Posted by bulldog2 on April 25, 2010, at 12:35:07
In reply to update from unlikely, potential opoid-seeker ;-), posted by floatingbridge on April 24, 2010, at 17:44:32
> So I'm off for x-rays and more lab tests. Physiatrist seems smart, competent, and interested in actually figuring out what's creating pain.
>
> For now, in holding pattern of low dose, preemptive vicodin. Yesterday had a terrible flare-up. Four tabs (the most ever taken in one day) barely dented it--and created cognitive dulling to boot. No high there.
>
> Doc says what I take right now is "chump-change". That made me laugh. Said something interesting that I thought I'd pass on regarding pain meds.
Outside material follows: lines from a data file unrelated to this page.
(** * HumanEval coverage harness: a shallow embedding

    The development follows the Python sources of the repository:
    - [run_humaneval_openai.py] and [humaneval_coverage_summary.py]
      (assertion rewriting, instrumented execution, batch runners),
    - [generate_summary.py] (the second summary implementation),
    - [convergence.py] (coverage XML reader, prior-test collection).

    Python integers are [Z]; Python floats are IEEE binary64 primitive
    floats; text is [string], one character per Python character;
    dictionaries read by key are [gmap string _]; dictionaries whose
    insertion order matters are association lists. *)

From Stdlib Require Import ZArith String Ascii List PrimFloat FloatOps SpecFloat Uint63.
From Stdlib Require Import DecimalString Decimal.
From stdpp Require Import gmap strings list sorting.

Set Warnings "-register-all".

Open Scope string_scope.
Open Scope list_scope.
Open Scope Z_scope.

(** ** Python builtins on integers and text *)

(** [str(n)] for an integer [n]: decimal digits, a leading minus sign
    for negative numbers. *)
Definition py_str_int (z : Z) : string := NilZero.string_of_int (Z.to_int z).

(** [sep.join(parts)]. *)
Definition py_join (sep : string) (parts : list string) : string :=
  String.concat sep parts.

(** The newline character. *)
Definition nl : string := String (ascii_of_nat 10) "".

(** [len(s)]. *)
Definition len (s : string) : Z := Z.of_nat (String.length s).

(** [s.endswith(suffix)]. *)
Definition endswith (s suffix : string) : bool :=
  (String.length suffix <=? String.length s)%nat
  && String.eqb
       (substring (String.length s - String.length suffix) (String.length suffix) s)
       suffix.

(** [s.replace(old, new)] for single characters. *)
Fixpoint replace_char (old new : ascii) (s : string) : string :=
  match s with
  | EmptyString => EmptyString
  | String c s' =>
      String (if Ascii.eqb c old then new else c) (replace_char old new s')
  end.

(** [c.isspace()] for a character below 256: tab to carriage return,
    the four separators 28 to 31, the space, the next-line character
    and the no-break space. *)
Definition isspace (c : ascii) : bool :=
  let n := nat_of_ascii c in
  ((9 <=? n) && (n <=? 13) || (28 <=? n) && (n <=? 32) || (n =? 133) || (n =? 160))%nat.

(** [s.lstrip()], [s.rstrip()] and [s.strip()]. *)
Fixpoint lstrip (s : string) : string :=
  match s with
  | EmptyString => EmptyString
  | String c s' => if isspace c then lstrip s' else s
  end.

Fixpoint rstrip (s : string) : string :=
  match s with
  | EmptyString => EmptyString
  | String c s' =>
      match rstrip s' with
      | EmptyString => if isspace c then EmptyString else String c EmptyString
      | r => String c r
      end
  end.

Definition strip (s : string) : string := lstrip (rstrip s).

(** [s.startswith(prefix)]. *)
Definition startswith (s prefix : string) : bool := String.prefix prefix s.

(** [c.lower()] for an ASCII letter, any other character as it is. *)
Definition lower_char (c : ascii) : ascii :=
  let n := nat_of_ascii c in
  if ((65 <=? n) && (n <=? 90))%nat then ascii_of_nat (n + 32) else c.

Fixpoint lower_ascii (s : string) : string :=
  match s with
  | EmptyString => EmptyString
  | String c s' => String (lower_char c) (lower_ascii s')
  end.

(** [needle in s]. *)
Fixpoint contains (s needle : string) : bool :=
  String.prefix needle s
  || match s with
     | EmptyString => false
     | String _ s' => contains s' needle
     end.

(** [s.split(sep)] for a separator of one character: the parts
    between the separators, at least one part. *)
Fixpoint split_char (sep : ascii) (s : string) : list string :=
  match s with
  | EmptyString => [EmptyString]
  | String c s' =>
      if Ascii.eqb c sep then EmptyString :: split_char sep s'
      else
        match split_char sep s' with
        | part :: parts => String c part :: parts
        | [] => [String c EmptyString]
        end
  end.

(** [s.rfind(c)] for a character [c]; [None] stands for -1. *)
Fixpoint rfind (c : ascii) (s : string) : option nat :=
  match s with
  | EmptyString => None
  | String d s' =>
      match rfind c s' with
      | Some i => Some (S i)
      | None => if Ascii.eqb d c then Some O else None
      end
  end.

(** [PurePath(name).stem] for a file name: the name without its last
    suffix, the dot of which is neither the first nor the last
    character of the name. *)
Definition stem (name : string) : string :=
  match rfind "." name with
  | Some i =>
      if (0 <? i)%nat && (i <? String.length name - 1)%nat
      then substring 0 i name else name
  | None => name
  end.

(** The characters below 256 at which [str.splitlines] ends a line:
    line feed to carriage return, the separators 28 to 30 and the
    next-line character. *)
Definition is_linebreak (c : ascii) : bool :=
  let n := nat_of_ascii c in
  ((10 <=? n) && (n <=? 13) || (28 <=? n) && (n <=? 30) || (n =? 133))%nat.

(** [s.splitlines()]: the lines without their ends; a carriage return
    followed by a line feed ends one line. *)
Fixpoint splitlines (s : string) : list string :=
  match s with
  | EmptyString => []
  | String c s' =>
      if is_linebreak c then
        EmptyString ::
          match s' with
          | String d s'' =>
              if (nat_of_ascii c =? 13)%nat && (nat_of_ascii d =? 10)%nat
              then splitlines s'' else splitlines s'
          | EmptyString => []
          end
      else
        match splitlines s' with
        | line :: lines => String c line :: lines
        | [] => [String c EmptyString]
        end
  end.

(** ** Missing-line compression
    ([humaneval_coverage_summary.py] lines 223-251,
     [generate_summary.py] lines 101-119; the two bodies are the same
     statement for statement). *)

Module Compress.

(** The text appended to [ranges] when a run [start..prev] is closed. *)
Definition render_range (start prev : Z) : string :=
  if start =? prev then py_str_int start
  else py_str_int start +:+ "-" +:+ py_str_int prev.

(** The [for ln in lines[1:]] loop with its three variables, followed by
    the append after the loop. *)
Fixpoint compress_loop (rest : list Z) (start prev : Z) (ranges : list string)
  : list string :=
  match rest with
  | [] => ranges ++ [render_range start prev]
  | ln :: rest' =>
      if ln =? prev + 1 then compress_loop rest' start ln ranges
      else compress_loop rest' ln ln (ranges ++ [render_range start prev])
  end.

Definition compress_line_ranges (lines : list Z) : string :=
  match lines with
  | [] => ""
  | l0 :: rest => py_join ", " (compress_loop rest l0 l0 [])
  end.

(** The description in words: split the list into maximal runs of
    consecutive numbers, render each run, join with a comma and a space. *)
Fixpoint runs (l : list Z) : list (Z * Z) :=
  match l with
  | [] => []
  | a :: l' =>
      match runs l' with
      | (c, d) :: rs => if c =? a + 1 then (a, d) :: rs else (a, a) :: (c, d) :: rs
      | [] => [(a, a)]
      end
  end.

(** Putting a closed run in front of the runs of the rest. *)
Definition merge_run (r : Z * Z) (rs : list (Z * Z)) : list (Z * Z) :=
  match rs with
  | (c, d) :: rs' => if c =? snd r + 1 then (fst r, d) :: rs' else r :: (c, d) :: rs'
  | [] => [r]
  end.

Definition render_run (r : Z * Z) : string :=
  if fst r =? snd r then py_str_int (fst r)
  else py_str_int (fst r) +:+ "-" +:+ py_str_int (snd r).

Definition compress_spec (l : list Z) : string :=
  py_join ", " (map render_run (runs l)).

(** The numbers a run [a..b] stands for. *)
Definition expand (r : Z * Z) : list Z := seqZ (fst r) (snd r - fst r + 1).

(** Between two neighbouring runs at least one number is absent. *)
Fixpoint separated (rs : list (Z * Z)) : Prop :=
  match rs with
  | r1 :: ((r2 :: _) as tl) => snd r1 + 1 < fst r2 /\ separated tl
  | _ => True
  end.

(** No two neighbouring runs could be merged into one. *)
Fixpoint maximal (rs : list (Z * Z)) : Prop :=
  match rs with
  | r1 :: ((r2 :: _) as tl) => fst r2 <> snd r1 + 1 /\ maximal tl
  | _ => True
  end.

End Compress.


(** ** Outcomes of Python code

    [Ok a] is a normal return, [Raise e] an exception that leaves the
    function, and [Unmodelled] marks an input on which Python does
    something this development does not describe (it is never used to
    stand for an exception).  [OutOfFuel] is produced only by the
    interpreter of test code, when the step budget it was given is
    used up. *)

Inductive outcome (E A : Type) : Type :=
| Ok (a : A)
| Raise (e : E)
| Unmodelled
| OutOfFuel.
Arguments Ok {E A} a.
Arguments Raise {E A} e.
Arguments Unmodelled {E A}.
Arguments OutOfFuel {E A}.

Definition obind {E A B} (m : outcome E A) (k : A -> outcome E B) : outcome E B :=
  match m with
  | Ok a => k a
  | Raise e => Raise e
  | Unmodelled => Unmodelled
  | OutOfFuel => OutOfFuel
  end.

Notation "x <- m ;; k" := (obind m (fun x => k))
  (at level 100, m at next level, right associativity).

(** ** JSON values as [json.load] returns them *)

Inductive json : Type :=
| JNull
| JBool (b : bool)
| JInt (z : Z)
| JFloat (f : float)
| JStr (s : string)
| JList (l : list json)
| JObj (kvs : list (string * json)).

(** A Python [dict] with text keys, in insertion order. *)
Abbreviation dict := (list (string * json)).

Module Py.

(** [d.get(k, default)] on a dict. *)
Fixpoint dict_get (d : dict) (k : string) (default : json) : json :=
  match d with
  | [] => default
  | (k', v) :: d' => if String.eqb k' k then v else dict_get d' k default
  end.

(** [v.get(k, default)] on an arbitrary value: only a dict has [get]. *)
Definition get (v : json) (k : string) (default : json) : outcome string json :=
  match v with
  | JObj kvs => Ok (dict_get kvs k default)
  | _ => Raise "AttributeError"
  end.

(** [int(f)] for a float: truncation towards zero. *)
Definition int_of_float (f : float) : outcome string Z :=
  match Prim2SF f with
  | S754_zero _ => Ok 0
  | S754_infinity _ => Raise "OverflowError"
  | S754_nan => Raise "ValueError"
  | S754_finite s m e =>
      let a := if 0 <=? e then Z.pos m * 2 ^ e else Z.pos m / 2 ^ (- e) in
      Ok (if s then - a else a)
  end.

(** [int(v)]. Parsing the text of a [str] is not modelled. *)
Definition int (v : json) : outcome string Z :=
  match v with
  | JInt z => Ok z
  | JBool b => Ok (Z.b2z b)
  | JFloat f => int_of_float f
  | JStr _ => Unmodelled
  | JNull | JList _ | JObj _ => Raise "TypeError"
  end.

(** [bool(v)]. *)
Definition truthy (v : json) : bool :=
  match v with
  | JNull => false
  | JBool b => b
  | JInt z => negb (z =? 0)
  | JFloat f => negb (PrimFloat.eqb f 0)
  | JStr s => negb (String.eqb s "")
  | JList l => match l with [] => false | _ => true end
  | JObj kvs => match kvs with [] => false | _ => true end
  end.

(** [len(v)]. *)
Definition len (v : json) : outcome string Z :=
  match v with
  | JList l => Ok (Z.of_nat (length l))
  | JObj kvs => Ok (Z.of_nat (length kvs))
  | JStr s => Ok (Z.of_nat (String.length s))
  | JNull | JBool _ | JInt _ | JFloat _ => Raise "TypeError"
  end.

Fixpoint all_ints (l : list json) : option (list Z) :=
  match l with
  | [] => Some []
  | JInt z :: l' => match all_ints l' with Some zs => Some (z :: zs) | None => None end
  | _ => None
  end.

(** [sorted(v)], modelled for lists of integers; a value that is not
    iterable raises. *)
Definition sorted (v : json) : outcome string (list Z) :=
  match v with
  | JList l =>
      match all_ints l with
      | Some zs => Ok (merge_sort Z.le zs)
      | None => Unmodelled
      end
  | JNull | JBool _ | JInt _ | JFloat _ => Raise "TypeError"
  | JStr _ | JObj _ => Unmodelled
  end.

(** An integer as a float, for integers that binary64 holds exactly. *)
Definition float_of_int (z : Z) : outcome string float :=
  if Z.abs z <=? 2 ^ 53 then
    Ok (if 0 <=? z then PrimFloat.of_uint63 (Uint63.of_Z z)
        else PrimFloat.opp (PrimFloat.of_uint63 (Uint63.of_Z (- z))))
  else Unmodelled.

(** [a / b] on integers: the correctly rounded quotient. *)
Definition truediv (a b : Z) : outcome string float :=
  if b =? 0 then Raise "ZeroDivisionError"
  else x <- float_of_int a ;; y <- float_of_int b ;; Ok (PrimFloat.div x y).

End Py.

(** The tuple [(stmts, miss, branch, brpart, line_percent, branch_percent,
    missing_lines)] both summaries return. *)
Abbreviation cov_tuple := (Z * Z * Z * Z * float * float * list Z)%type.



(** ** [convergence.py] *)

Module convergence.

Definition PROBLEM_ID : Z := 106.
Definition ITERATIONS : Z := 3.
Definition PRIOR_TESTS_CHAR_BUDGET : Z := 6000.

(** *** Coverage XML reader (lines 165-194) *)

(** What [parse_coverage_xml] finds at [xml_path]: nothing, an empty
    file, bytes that are not XML, or a document whose root element has
    the attributes [attrib]. *)
Inductive xml_file : Type :=
| Absent
| ZeroSize
| Malformed
| Document (attrib : gmap string string).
He described a negative reinforcment pattern: when one has a pain flare, they say (subconsciuosly), okay, I get to take my pain meds. (A danger, I suppose esp. if pain is not managed successfully.) Very interesting to me. This guy is no pusher.
>
> An important tangent: my mood has been really good. I might freak out about autoimmune testing, pain, seeing yet another and another doctor, however, bounce-back time is swifter.
>
> go figure. let's hope it lasts.
>
> (And if you're thinking it's because I'm high as a kite, I'll say this: when I have my health issues managed, go off low-dose vicodin, and if my depression worsens, I'm getting my shrink to restart the vicodin. If it works for me, med category is secondary.)The euphoria vanishes very soon after starting therapy. Anyone that chases euphoria will end up on huge doses.However one can maintain that almost impercitable mood lift on the same dose for a while. Sometimes it does take a little tampering with the dose to get good pain control.
For me good pain control means not obsessive thinking about the pain or wrestling to try and control it. You finally get to get on with life without struggling with pain issues!